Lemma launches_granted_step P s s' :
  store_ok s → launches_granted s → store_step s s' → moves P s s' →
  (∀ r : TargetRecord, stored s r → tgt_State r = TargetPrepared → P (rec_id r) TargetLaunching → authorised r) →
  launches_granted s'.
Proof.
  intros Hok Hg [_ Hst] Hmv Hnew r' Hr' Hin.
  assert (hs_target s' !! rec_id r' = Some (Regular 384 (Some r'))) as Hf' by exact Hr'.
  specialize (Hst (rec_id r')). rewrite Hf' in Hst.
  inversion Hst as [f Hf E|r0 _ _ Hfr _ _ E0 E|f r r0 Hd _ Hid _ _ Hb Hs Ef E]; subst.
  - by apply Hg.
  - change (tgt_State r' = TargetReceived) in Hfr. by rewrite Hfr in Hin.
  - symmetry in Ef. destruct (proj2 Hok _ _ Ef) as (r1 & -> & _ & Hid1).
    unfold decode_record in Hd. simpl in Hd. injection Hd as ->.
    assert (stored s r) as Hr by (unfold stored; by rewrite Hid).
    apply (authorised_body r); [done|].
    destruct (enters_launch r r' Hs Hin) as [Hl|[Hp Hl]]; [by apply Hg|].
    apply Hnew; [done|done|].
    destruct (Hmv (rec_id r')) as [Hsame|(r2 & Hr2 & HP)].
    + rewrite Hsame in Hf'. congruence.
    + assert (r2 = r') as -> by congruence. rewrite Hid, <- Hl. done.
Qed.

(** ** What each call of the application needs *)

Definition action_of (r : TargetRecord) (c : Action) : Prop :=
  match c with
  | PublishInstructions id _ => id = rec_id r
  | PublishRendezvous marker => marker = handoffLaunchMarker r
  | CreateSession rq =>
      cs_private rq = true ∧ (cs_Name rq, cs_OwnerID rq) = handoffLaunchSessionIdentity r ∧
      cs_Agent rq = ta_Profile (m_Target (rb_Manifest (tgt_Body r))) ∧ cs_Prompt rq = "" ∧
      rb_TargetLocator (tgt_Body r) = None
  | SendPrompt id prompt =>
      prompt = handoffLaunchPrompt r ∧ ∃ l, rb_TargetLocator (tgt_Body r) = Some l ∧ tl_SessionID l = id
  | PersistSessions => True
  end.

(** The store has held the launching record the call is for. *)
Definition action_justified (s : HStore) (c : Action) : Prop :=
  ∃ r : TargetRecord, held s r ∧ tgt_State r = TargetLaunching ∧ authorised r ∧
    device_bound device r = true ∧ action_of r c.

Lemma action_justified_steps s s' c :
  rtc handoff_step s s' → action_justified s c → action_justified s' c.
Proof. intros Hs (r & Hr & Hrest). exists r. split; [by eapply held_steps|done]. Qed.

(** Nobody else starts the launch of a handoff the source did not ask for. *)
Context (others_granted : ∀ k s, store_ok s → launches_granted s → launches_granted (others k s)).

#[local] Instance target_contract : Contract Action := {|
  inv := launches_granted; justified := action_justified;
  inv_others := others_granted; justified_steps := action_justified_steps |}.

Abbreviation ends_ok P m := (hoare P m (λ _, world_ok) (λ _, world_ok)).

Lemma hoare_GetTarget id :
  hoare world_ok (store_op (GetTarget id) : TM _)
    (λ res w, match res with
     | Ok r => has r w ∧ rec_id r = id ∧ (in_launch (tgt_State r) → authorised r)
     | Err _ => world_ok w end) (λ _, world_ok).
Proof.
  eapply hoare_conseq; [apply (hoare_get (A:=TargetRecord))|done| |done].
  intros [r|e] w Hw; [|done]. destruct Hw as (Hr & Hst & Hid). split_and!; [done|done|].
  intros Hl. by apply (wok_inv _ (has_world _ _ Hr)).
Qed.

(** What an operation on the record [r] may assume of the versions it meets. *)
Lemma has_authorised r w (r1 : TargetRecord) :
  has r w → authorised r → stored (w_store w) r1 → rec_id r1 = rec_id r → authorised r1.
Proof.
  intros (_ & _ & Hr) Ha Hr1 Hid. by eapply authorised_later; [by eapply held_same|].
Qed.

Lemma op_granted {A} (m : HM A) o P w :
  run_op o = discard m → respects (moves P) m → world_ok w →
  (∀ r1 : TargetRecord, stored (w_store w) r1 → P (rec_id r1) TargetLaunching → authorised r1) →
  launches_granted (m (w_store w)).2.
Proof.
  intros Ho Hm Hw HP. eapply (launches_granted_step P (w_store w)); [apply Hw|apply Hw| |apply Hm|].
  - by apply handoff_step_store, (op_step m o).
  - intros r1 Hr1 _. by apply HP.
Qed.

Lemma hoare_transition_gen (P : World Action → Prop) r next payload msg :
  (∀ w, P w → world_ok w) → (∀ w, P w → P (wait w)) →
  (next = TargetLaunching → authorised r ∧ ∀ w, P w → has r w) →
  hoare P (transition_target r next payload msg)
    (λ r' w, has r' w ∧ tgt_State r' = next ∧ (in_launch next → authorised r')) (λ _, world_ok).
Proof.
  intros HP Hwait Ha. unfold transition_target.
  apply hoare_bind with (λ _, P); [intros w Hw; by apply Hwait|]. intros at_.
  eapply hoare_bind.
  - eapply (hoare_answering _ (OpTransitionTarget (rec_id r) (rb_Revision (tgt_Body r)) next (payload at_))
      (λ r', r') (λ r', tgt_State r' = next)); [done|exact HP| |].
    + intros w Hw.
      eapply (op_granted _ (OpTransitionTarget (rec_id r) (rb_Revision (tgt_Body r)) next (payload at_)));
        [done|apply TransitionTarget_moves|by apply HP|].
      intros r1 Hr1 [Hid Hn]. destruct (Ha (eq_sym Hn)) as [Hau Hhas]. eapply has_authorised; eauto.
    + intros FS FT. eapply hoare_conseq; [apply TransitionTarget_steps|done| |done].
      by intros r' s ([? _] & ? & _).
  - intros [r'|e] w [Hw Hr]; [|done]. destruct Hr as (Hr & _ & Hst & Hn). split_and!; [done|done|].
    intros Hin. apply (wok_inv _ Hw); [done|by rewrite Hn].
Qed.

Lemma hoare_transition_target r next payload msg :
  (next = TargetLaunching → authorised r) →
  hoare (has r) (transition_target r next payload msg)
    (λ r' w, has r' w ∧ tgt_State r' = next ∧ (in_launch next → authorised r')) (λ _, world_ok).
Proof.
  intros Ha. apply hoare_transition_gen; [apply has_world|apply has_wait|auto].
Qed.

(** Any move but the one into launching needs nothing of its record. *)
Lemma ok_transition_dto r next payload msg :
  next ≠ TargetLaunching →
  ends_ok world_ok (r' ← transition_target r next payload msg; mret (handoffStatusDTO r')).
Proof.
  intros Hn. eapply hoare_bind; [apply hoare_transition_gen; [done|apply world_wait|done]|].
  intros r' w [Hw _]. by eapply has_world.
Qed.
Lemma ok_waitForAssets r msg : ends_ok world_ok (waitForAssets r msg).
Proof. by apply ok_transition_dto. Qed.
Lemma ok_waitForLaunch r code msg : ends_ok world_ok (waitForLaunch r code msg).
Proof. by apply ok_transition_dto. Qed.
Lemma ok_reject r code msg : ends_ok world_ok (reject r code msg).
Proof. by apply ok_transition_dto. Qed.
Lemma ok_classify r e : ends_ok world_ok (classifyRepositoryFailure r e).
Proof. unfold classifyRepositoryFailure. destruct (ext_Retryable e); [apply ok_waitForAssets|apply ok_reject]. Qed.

==

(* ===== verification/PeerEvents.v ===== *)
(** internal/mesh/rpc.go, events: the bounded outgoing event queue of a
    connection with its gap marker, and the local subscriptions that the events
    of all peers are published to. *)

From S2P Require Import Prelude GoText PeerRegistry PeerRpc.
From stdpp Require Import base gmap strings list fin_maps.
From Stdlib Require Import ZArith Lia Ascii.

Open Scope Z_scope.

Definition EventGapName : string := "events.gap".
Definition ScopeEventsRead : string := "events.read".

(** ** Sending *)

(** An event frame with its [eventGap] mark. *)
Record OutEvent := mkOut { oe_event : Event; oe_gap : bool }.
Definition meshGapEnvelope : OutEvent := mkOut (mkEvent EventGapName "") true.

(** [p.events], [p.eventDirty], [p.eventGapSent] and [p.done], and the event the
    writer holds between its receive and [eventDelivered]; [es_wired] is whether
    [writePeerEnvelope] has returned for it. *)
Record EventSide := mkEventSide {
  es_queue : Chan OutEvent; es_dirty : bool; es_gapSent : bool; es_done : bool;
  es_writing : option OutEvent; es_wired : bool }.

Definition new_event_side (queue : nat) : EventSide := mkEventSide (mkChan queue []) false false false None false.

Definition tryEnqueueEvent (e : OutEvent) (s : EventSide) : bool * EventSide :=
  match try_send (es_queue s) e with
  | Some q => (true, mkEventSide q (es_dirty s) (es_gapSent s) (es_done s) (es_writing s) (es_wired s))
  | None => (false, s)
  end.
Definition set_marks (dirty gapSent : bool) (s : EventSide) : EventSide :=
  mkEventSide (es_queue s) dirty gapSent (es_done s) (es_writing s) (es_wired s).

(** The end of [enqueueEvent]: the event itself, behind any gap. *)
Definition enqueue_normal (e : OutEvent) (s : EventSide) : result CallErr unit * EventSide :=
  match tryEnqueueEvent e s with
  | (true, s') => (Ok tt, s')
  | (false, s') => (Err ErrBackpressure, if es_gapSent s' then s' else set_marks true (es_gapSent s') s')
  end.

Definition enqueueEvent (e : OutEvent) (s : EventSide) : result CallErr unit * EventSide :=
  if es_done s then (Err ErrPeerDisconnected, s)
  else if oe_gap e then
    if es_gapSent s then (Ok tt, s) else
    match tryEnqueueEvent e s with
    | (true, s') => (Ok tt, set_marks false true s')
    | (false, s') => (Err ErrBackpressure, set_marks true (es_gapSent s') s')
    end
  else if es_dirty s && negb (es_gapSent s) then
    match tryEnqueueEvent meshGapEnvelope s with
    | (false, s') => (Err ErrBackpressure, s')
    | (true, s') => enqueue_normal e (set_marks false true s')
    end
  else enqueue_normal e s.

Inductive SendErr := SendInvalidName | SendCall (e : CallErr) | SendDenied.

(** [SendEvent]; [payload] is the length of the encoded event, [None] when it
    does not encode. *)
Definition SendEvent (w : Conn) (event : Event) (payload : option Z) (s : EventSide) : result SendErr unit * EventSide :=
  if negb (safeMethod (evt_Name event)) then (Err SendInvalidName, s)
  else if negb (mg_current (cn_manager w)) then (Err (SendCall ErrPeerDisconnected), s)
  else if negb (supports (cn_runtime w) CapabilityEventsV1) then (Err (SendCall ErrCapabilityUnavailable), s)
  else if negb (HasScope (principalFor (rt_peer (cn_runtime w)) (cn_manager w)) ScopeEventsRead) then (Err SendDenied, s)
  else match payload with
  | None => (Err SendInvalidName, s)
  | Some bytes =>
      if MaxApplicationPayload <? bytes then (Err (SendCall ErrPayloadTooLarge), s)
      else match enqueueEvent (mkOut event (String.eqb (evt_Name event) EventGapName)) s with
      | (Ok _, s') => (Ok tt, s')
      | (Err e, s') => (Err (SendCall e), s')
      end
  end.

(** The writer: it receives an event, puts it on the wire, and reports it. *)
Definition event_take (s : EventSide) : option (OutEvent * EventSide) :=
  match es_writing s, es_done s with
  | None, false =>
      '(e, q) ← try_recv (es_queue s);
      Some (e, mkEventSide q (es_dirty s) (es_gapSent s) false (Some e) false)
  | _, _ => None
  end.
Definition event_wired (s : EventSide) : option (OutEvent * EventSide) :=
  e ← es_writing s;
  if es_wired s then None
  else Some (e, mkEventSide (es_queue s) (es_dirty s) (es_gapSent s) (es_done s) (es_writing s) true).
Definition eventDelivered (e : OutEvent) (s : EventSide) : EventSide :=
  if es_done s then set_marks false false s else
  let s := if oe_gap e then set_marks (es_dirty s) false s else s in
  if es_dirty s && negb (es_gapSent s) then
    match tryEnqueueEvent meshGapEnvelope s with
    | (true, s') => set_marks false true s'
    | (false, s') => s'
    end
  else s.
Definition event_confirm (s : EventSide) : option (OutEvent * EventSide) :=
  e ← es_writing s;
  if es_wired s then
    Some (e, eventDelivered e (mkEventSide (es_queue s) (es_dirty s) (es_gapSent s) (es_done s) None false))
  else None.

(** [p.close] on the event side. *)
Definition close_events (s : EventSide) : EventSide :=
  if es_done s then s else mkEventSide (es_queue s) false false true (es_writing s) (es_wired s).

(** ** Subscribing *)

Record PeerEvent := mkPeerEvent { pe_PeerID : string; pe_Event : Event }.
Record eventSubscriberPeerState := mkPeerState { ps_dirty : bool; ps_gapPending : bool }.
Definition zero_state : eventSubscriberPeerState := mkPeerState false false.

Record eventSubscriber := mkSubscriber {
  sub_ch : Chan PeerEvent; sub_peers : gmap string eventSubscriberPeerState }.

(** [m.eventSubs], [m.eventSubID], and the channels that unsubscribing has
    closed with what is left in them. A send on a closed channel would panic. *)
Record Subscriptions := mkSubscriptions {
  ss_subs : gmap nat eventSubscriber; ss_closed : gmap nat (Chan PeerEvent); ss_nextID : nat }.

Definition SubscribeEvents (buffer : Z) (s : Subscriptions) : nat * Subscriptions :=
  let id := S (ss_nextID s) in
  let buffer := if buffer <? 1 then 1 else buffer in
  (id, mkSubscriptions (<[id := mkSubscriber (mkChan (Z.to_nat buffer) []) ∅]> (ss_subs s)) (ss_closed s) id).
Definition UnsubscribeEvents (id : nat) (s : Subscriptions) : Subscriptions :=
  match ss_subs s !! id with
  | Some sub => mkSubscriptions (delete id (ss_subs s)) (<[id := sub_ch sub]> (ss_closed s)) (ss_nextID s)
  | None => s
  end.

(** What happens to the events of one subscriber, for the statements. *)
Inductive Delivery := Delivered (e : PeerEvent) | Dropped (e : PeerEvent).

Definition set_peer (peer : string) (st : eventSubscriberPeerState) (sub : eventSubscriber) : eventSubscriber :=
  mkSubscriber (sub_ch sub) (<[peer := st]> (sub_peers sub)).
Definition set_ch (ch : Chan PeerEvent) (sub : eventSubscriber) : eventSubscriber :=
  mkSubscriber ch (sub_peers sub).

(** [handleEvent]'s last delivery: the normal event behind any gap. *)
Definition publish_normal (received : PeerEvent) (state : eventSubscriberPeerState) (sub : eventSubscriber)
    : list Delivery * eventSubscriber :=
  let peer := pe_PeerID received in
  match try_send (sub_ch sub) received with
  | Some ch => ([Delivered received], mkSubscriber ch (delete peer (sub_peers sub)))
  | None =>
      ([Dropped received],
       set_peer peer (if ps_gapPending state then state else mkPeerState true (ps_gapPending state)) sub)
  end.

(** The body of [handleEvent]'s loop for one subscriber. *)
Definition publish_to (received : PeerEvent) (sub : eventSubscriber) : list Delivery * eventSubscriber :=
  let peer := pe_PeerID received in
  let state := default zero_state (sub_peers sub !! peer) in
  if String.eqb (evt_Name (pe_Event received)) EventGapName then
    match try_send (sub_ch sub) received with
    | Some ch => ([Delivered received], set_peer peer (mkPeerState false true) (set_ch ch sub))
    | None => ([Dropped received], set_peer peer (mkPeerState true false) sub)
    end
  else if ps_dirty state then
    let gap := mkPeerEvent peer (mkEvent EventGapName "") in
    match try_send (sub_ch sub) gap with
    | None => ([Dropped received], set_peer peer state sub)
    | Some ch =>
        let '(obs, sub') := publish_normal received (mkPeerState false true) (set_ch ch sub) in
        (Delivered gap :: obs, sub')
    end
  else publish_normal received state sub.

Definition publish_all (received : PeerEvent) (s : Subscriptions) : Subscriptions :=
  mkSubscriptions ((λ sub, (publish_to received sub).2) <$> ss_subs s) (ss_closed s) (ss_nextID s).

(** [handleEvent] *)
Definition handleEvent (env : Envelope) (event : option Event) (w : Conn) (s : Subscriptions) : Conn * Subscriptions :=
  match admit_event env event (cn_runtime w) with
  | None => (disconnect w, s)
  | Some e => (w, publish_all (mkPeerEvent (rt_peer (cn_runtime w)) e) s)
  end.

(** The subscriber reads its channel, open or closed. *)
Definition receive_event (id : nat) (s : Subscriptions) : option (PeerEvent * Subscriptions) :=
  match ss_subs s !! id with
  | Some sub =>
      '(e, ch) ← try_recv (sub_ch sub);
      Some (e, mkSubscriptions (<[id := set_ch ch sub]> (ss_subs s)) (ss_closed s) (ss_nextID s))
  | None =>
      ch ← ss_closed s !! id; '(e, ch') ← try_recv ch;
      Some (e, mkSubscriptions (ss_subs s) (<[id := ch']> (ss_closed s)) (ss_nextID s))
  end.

Action item: Could you please give the number of lines in the data above that contain the word "CallErr"? Only the number is needed.

Solution: 3